------ DATA TO EXAMINE

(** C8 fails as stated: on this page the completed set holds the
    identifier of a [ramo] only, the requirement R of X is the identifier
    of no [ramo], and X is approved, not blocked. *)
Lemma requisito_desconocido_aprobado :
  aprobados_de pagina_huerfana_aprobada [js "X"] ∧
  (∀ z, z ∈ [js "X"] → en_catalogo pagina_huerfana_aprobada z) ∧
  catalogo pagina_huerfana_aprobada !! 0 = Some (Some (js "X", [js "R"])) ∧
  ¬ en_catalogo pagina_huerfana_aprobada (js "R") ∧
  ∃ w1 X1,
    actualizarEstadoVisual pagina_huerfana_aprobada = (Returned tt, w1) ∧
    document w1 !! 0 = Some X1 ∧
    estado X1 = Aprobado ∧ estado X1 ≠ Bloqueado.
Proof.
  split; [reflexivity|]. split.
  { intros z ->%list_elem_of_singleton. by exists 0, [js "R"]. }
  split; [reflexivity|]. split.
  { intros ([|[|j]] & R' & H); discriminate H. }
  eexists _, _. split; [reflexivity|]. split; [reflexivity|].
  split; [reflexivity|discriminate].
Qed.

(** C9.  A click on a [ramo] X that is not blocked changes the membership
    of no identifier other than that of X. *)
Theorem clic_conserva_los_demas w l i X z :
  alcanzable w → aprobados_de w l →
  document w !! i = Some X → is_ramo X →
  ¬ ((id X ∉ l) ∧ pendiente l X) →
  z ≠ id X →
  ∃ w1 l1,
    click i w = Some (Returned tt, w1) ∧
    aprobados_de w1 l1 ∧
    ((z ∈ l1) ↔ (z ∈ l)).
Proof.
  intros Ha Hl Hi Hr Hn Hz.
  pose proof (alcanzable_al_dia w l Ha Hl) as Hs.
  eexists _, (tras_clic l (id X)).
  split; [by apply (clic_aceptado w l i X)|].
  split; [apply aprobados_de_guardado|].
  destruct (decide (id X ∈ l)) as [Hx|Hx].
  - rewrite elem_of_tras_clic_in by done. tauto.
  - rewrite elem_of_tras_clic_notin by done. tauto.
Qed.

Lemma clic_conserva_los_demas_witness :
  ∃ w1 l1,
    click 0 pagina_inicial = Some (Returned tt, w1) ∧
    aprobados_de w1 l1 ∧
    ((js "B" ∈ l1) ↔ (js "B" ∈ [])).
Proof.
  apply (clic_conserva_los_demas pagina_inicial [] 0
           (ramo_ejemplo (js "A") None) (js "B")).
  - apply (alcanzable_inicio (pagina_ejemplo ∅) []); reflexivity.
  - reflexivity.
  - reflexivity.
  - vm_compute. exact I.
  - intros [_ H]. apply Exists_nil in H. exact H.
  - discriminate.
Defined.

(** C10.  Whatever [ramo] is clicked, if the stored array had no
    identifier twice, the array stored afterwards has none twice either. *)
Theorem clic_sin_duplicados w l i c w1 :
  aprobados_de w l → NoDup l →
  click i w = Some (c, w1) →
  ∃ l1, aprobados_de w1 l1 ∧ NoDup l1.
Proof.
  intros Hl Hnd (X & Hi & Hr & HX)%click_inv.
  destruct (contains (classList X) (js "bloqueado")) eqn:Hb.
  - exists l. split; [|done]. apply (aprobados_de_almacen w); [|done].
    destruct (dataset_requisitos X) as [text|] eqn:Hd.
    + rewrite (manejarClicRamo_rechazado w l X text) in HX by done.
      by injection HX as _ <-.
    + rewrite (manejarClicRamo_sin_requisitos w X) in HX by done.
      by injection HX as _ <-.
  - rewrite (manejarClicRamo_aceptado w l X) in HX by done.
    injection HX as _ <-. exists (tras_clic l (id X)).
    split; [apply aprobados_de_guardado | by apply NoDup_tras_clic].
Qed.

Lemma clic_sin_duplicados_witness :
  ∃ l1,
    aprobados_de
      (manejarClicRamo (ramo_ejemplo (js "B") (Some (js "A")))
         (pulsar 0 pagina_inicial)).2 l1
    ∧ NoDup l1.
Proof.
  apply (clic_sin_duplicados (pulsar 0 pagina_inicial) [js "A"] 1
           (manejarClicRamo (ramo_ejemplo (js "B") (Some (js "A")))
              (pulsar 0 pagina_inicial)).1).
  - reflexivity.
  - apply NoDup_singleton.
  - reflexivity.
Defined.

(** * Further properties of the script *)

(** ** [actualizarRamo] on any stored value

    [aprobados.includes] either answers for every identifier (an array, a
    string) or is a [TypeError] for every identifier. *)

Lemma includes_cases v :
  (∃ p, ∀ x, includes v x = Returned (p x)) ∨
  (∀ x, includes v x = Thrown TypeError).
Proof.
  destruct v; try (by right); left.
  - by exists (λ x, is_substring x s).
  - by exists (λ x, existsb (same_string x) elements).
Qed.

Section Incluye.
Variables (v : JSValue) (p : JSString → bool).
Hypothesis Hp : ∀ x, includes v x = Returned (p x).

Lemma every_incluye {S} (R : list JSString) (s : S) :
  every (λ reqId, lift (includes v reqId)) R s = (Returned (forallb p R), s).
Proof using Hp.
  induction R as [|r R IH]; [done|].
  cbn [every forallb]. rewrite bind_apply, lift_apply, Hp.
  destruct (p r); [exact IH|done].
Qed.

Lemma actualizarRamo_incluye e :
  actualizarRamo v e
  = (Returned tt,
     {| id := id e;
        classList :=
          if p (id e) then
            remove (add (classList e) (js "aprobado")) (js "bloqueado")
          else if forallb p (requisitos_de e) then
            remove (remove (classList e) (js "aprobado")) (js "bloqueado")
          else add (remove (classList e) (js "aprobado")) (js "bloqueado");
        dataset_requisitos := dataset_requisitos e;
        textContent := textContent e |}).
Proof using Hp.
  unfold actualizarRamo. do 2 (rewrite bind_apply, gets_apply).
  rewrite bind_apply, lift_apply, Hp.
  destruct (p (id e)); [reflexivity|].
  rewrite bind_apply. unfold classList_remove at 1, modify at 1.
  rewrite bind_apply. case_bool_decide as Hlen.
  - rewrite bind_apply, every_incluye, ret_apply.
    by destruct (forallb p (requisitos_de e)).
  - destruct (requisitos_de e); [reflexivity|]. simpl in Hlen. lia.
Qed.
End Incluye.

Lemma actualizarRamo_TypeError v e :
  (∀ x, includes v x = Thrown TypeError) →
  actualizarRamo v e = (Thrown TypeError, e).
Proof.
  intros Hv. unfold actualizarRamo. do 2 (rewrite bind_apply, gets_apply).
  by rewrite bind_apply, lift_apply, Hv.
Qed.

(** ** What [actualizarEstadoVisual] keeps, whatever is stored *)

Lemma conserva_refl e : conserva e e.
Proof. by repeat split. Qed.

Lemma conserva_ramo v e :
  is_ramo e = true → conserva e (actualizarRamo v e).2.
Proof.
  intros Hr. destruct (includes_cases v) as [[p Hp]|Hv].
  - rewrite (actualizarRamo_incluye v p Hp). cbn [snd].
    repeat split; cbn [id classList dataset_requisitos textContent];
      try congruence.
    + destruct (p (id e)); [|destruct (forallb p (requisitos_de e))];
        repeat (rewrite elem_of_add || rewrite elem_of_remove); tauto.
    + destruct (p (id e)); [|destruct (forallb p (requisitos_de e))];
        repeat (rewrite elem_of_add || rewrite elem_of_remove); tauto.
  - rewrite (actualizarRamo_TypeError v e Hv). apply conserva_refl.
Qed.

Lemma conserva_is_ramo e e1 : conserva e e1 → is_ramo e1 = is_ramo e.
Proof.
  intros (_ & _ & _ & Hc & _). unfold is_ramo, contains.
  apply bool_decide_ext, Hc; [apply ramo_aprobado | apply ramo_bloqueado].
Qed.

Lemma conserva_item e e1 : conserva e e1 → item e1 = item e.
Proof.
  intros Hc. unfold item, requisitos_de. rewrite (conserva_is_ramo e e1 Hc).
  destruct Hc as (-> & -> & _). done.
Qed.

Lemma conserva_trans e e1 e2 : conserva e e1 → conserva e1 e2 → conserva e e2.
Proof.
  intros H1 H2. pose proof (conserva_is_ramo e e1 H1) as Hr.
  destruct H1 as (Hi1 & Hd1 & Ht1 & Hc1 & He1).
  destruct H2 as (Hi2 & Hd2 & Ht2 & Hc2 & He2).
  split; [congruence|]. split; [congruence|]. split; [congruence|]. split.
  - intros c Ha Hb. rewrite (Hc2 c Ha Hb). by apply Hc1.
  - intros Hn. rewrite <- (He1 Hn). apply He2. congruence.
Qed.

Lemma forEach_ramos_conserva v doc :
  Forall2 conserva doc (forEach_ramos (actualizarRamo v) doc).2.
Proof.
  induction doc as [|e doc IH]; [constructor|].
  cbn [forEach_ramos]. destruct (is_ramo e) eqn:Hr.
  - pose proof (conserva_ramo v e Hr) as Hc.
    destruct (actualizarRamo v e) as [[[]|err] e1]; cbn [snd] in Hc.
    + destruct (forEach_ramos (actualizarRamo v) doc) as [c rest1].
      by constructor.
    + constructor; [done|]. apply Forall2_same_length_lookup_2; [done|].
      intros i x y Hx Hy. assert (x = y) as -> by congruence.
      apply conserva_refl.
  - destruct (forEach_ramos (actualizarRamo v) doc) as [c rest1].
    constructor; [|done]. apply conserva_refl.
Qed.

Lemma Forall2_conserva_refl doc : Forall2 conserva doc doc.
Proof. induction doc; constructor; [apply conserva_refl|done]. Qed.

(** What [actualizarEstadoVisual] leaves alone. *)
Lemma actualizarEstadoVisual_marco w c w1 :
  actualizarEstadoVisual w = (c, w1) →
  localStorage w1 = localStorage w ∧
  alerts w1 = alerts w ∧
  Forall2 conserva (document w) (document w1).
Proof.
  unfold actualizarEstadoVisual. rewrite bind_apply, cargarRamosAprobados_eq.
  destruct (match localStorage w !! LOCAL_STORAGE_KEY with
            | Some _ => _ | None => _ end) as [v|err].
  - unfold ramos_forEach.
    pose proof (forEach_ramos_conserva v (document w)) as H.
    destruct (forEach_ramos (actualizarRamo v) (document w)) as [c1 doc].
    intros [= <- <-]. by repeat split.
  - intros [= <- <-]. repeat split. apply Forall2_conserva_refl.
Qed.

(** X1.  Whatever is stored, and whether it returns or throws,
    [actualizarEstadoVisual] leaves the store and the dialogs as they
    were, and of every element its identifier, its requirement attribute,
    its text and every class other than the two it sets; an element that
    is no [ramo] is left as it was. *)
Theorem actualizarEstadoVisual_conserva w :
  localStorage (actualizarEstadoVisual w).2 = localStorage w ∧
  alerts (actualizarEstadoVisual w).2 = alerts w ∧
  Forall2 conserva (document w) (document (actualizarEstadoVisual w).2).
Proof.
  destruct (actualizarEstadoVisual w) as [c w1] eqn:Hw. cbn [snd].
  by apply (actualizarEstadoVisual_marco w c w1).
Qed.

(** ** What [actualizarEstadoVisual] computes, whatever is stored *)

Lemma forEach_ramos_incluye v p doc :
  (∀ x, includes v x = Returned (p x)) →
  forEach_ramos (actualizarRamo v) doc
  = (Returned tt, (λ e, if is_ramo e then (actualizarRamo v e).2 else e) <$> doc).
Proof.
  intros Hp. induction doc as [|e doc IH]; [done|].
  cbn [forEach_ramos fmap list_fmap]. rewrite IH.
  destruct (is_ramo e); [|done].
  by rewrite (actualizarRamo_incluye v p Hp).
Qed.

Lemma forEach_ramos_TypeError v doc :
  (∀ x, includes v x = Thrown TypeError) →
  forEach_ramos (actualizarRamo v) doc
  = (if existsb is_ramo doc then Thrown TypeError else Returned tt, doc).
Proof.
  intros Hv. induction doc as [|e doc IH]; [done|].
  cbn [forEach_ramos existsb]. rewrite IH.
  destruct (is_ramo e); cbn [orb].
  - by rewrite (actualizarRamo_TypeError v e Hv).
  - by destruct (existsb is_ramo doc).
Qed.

------------

▶ _ABOUT THIS EXERCISE_: All that is wanted is an exact copy of the lines above from the one with "try congruence." through the one with "Lemma Forall2_conserva_refl doc", with both ends included.

▶ _SOLVED EXERCISE_:
      try congruence.
    + destruct (p (id e)); [|destruct (forallb p (requisitos_de e))];
        repeat (rewrite elem_of_add || rewrite elem_of_remove); tauto.
    + destruct (p (id e)); [|destruct (forallb p (requisitos_de e))];
        repeat (rewrite elem_of_add || rewrite elem_of_remove); tauto.
  - rewrite (actualizarRamo_TypeError v e Hv). apply conserva_refl.
Qed.

Lemma conserva_is_ramo e e1 : conserva e e1 → is_ramo e1 = is_ramo e.
Proof.
  intros (_ & _ & _ & Hc & _). unfold is_ramo, contains.
  apply bool_decide_ext, Hc; [apply ramo_aprobado | apply ramo_bloqueado].
Qed.

Lemma conserva_item e e1 : conserva e e1 → item e1 = item e.
Proof.
  intros Hc. unfold item, requisitos_de. rewrite (conserva_is_ramo e e1 Hc).
  destruct Hc as (-> & -> & _). done.
Qed.

Lemma conserva_trans e e1 e2 : conserva e e1 → conserva e1 e2 → conserva e e2.
Proof.
  intros H1 H2. pose proof (conserva_is_ramo e e1 H1) as Hr.
  destruct H1 as (Hi1 & Hd1 & Ht1 & Hc1 & He1).
  destruct H2 as (Hi2 & Hd2 & Ht2 & Hc2 & He2).
  split; [congruence|]. split; [congruence|]. split; [congruence|]. split.
  - intros c Ha Hb. rewrite (Hc2 c Ha Hb). by apply Hc1.
  - intros Hn. rewrite <- (He1 Hn). apply He2. congruence.
Qed.

Lemma forEach_ramos_conserva v doc :
  Forall2 conserva doc (forEach_ramos (actualizarRamo v) doc).2.
Proof.
  induction doc as [|e doc IH]; [constructor|].
  cbn [forEach_ramos]. destruct (is_ramo e) eqn:Hr.
  - pose proof (conserva_ramo v e Hr) as Hc.
    destruct (actualizarRamo v e) as [[[]|err] e1]; cbn [snd] in Hc.
    + destruct (forEach_ramos (actualizarRamo v) doc) as [c rest1].
      by constructor.
    + constructor; [done|]. apply Forall2_same_length_lookup_2; [done|].
      intros i x y Hx Hy. assert (x = y) as -> by congruence.
      apply conserva_refl.
  - destruct (forEach_ramos (actualizarRamo v) doc) as [c rest1].
    constructor; [|done]. apply conserva_refl.
Qed.

Lemma Forall2_conserva_refl doc : Forall2 conserva doc doc.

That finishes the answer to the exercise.